>>>

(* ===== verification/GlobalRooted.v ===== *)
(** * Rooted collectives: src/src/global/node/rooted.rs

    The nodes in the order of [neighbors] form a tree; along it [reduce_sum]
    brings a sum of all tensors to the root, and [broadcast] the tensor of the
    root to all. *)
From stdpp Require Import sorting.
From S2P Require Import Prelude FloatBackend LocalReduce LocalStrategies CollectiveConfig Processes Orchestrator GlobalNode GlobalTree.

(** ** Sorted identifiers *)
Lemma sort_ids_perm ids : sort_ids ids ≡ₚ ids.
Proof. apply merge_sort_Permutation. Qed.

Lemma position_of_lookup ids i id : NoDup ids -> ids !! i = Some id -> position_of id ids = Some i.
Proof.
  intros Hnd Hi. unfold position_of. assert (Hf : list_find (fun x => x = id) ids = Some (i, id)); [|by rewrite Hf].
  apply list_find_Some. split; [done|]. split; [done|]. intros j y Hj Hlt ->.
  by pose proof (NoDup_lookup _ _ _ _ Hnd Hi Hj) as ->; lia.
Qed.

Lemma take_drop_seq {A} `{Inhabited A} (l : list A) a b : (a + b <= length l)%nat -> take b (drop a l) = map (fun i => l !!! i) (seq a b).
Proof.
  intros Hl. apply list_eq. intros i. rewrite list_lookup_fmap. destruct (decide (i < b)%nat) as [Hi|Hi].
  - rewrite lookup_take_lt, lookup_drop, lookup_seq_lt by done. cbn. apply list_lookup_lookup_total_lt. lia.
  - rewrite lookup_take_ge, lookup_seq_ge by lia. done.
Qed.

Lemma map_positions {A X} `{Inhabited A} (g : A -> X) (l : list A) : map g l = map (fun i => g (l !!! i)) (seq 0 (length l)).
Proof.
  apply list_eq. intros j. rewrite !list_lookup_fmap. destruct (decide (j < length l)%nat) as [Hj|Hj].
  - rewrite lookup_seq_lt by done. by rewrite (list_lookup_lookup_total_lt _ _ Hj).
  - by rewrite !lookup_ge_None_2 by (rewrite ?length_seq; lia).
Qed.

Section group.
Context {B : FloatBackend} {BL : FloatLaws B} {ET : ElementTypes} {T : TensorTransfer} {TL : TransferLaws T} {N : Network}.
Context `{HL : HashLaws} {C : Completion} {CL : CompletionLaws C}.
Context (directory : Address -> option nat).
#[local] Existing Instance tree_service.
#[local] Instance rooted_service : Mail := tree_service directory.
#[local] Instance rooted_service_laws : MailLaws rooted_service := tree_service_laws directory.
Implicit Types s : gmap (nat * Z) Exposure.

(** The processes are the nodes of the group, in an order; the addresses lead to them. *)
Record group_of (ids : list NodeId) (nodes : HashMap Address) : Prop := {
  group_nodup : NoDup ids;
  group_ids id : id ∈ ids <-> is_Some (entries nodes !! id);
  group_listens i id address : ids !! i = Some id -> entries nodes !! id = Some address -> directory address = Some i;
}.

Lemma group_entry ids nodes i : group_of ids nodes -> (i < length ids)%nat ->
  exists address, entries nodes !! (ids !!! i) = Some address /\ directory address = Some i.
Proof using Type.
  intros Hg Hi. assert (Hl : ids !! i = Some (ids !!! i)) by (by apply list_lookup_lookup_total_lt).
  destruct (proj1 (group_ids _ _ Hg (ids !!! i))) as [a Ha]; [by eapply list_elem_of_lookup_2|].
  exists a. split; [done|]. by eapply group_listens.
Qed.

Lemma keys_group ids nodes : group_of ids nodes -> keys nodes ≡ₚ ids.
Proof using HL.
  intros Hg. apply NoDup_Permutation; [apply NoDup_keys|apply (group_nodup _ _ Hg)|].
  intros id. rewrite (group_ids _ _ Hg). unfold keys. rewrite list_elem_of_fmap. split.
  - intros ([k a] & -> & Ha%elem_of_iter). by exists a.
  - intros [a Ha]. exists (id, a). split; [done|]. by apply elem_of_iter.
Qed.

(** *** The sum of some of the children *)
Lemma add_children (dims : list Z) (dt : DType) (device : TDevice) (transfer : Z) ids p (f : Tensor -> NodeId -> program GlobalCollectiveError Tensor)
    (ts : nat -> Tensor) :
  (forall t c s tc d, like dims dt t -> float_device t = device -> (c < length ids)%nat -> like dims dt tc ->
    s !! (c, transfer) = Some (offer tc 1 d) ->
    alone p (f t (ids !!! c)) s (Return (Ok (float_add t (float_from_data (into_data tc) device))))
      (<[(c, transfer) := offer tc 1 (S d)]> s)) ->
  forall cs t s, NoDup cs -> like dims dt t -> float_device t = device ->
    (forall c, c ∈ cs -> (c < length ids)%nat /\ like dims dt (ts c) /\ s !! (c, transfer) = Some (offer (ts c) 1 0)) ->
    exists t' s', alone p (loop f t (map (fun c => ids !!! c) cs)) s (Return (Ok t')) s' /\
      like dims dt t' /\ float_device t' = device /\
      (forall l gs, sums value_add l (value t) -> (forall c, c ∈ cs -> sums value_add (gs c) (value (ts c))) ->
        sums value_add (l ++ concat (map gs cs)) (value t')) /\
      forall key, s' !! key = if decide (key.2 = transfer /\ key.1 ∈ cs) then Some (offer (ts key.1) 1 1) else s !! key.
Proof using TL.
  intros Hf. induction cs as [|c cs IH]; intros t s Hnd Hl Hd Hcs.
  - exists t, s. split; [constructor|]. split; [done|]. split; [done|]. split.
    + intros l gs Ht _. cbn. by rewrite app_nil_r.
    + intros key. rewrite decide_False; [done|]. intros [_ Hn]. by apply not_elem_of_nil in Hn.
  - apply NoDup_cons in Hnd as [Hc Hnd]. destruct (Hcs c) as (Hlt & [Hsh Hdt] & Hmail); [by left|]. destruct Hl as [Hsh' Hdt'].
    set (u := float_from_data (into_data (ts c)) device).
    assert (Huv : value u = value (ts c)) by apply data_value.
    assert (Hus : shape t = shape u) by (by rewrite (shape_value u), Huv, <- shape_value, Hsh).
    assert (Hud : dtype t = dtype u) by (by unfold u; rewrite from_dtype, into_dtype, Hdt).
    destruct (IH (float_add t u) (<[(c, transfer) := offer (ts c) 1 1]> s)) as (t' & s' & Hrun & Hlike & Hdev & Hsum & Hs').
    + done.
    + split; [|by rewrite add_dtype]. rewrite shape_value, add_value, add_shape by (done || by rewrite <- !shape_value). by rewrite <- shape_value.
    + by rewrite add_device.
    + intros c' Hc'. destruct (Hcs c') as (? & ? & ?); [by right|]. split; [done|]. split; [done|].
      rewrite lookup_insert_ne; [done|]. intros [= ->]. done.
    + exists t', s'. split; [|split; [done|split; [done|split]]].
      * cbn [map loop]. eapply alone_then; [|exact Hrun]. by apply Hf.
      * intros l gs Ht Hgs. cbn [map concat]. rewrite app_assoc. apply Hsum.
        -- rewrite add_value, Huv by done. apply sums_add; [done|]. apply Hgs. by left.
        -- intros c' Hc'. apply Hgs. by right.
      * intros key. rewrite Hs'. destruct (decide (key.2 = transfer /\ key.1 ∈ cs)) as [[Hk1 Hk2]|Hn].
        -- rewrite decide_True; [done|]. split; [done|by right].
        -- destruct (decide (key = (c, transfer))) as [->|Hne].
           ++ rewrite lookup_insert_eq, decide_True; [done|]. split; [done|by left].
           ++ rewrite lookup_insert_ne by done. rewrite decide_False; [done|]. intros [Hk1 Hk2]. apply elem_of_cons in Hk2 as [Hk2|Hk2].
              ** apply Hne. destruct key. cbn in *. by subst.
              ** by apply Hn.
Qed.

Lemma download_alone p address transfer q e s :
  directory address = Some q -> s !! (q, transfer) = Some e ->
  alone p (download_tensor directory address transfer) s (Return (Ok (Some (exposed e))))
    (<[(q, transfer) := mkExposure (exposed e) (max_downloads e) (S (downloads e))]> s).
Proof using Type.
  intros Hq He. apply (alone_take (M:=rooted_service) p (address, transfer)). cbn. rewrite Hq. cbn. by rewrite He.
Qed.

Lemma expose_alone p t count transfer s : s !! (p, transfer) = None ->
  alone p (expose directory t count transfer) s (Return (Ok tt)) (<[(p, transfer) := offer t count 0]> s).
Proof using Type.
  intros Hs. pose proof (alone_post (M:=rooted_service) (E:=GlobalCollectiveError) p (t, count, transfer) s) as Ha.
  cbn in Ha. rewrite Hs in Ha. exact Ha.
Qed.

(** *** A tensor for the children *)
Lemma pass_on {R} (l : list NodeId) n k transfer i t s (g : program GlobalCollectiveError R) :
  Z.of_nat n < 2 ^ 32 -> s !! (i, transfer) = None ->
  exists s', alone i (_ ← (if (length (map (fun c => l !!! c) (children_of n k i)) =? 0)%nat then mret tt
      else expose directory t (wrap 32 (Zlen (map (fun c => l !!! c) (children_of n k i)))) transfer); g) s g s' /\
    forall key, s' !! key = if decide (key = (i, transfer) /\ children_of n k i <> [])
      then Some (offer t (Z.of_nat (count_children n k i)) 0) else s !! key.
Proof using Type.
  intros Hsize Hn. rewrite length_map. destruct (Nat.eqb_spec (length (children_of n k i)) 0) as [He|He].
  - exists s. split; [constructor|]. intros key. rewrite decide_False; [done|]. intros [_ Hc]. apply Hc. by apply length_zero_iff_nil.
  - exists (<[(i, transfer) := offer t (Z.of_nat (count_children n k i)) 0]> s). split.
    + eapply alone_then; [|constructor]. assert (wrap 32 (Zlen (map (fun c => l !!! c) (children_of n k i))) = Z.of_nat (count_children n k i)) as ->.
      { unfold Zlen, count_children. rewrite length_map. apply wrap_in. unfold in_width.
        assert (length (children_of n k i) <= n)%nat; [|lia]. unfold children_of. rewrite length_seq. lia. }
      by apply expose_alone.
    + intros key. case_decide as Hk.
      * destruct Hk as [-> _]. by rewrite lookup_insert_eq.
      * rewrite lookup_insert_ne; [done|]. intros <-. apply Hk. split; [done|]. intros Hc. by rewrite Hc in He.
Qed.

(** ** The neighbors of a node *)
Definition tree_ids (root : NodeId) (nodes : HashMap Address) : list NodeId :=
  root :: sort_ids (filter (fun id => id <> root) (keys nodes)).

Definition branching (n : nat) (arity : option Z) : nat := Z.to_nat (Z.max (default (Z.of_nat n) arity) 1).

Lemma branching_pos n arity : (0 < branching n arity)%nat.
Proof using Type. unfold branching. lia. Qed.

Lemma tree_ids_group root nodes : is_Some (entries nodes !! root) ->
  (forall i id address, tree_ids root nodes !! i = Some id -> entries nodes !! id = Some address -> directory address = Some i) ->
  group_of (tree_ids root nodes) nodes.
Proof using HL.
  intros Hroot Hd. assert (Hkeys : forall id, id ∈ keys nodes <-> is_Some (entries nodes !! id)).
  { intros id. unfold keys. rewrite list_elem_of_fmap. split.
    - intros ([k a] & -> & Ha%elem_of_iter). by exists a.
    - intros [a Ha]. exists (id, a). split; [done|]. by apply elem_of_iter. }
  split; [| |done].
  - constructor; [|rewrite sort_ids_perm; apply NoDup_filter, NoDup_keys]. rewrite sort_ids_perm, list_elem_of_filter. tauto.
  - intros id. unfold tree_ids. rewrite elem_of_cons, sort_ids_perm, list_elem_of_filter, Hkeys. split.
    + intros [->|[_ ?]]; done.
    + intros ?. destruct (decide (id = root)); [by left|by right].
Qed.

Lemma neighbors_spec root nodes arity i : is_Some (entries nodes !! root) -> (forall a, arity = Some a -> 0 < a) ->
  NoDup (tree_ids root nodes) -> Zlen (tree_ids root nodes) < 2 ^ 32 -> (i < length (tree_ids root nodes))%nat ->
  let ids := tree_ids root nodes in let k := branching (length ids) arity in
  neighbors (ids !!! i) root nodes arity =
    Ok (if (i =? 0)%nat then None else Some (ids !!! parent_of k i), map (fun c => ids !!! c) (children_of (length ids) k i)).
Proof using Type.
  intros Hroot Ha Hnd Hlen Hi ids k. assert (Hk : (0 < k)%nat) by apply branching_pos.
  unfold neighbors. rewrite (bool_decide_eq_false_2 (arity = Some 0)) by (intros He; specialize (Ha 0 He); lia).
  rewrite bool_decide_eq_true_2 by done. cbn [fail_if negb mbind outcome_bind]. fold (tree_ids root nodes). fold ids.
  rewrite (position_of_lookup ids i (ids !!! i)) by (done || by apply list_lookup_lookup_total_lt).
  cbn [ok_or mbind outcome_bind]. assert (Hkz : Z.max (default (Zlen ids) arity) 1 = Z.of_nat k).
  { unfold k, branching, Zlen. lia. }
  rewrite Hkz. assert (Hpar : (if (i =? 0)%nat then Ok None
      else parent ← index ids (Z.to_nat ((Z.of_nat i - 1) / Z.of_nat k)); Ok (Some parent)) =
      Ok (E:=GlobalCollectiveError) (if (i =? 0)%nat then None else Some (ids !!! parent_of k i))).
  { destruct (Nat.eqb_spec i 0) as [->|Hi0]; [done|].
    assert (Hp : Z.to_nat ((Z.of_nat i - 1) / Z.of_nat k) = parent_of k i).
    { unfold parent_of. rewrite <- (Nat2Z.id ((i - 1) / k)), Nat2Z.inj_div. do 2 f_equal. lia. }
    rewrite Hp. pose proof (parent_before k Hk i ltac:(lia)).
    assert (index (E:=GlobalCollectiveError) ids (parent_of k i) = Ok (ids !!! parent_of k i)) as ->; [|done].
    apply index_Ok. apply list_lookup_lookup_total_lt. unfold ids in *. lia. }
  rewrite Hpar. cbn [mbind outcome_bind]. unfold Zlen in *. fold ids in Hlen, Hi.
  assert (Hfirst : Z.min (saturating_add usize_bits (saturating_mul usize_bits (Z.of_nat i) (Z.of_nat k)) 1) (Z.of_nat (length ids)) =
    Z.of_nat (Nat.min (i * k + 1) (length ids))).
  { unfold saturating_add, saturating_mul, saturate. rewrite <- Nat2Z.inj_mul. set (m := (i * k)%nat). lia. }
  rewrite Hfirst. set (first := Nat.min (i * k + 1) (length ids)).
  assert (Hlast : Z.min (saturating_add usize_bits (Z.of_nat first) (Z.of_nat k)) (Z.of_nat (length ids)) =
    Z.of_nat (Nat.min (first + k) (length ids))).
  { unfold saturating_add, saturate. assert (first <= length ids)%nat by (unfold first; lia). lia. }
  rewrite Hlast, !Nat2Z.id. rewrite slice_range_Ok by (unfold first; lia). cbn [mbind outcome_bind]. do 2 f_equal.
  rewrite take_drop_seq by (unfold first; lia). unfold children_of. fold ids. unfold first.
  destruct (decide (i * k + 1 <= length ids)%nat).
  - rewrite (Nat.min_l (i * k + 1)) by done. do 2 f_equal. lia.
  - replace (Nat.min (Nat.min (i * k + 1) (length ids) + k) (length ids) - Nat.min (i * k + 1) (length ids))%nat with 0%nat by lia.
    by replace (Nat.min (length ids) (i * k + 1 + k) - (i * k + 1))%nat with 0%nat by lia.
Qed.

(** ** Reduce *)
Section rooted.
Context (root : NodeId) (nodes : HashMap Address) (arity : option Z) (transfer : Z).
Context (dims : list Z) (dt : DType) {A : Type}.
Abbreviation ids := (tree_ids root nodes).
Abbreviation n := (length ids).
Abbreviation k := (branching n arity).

<<<

Task to carry out —
Select and copy each line from the data that includes the word "exact".

Exercise solution —
      * cbn [map loop]. eapply alone_then; [|exact Hrun]. by apply Hf.
  cbn in Ha. rewrite Hs in Ha. exact Ha.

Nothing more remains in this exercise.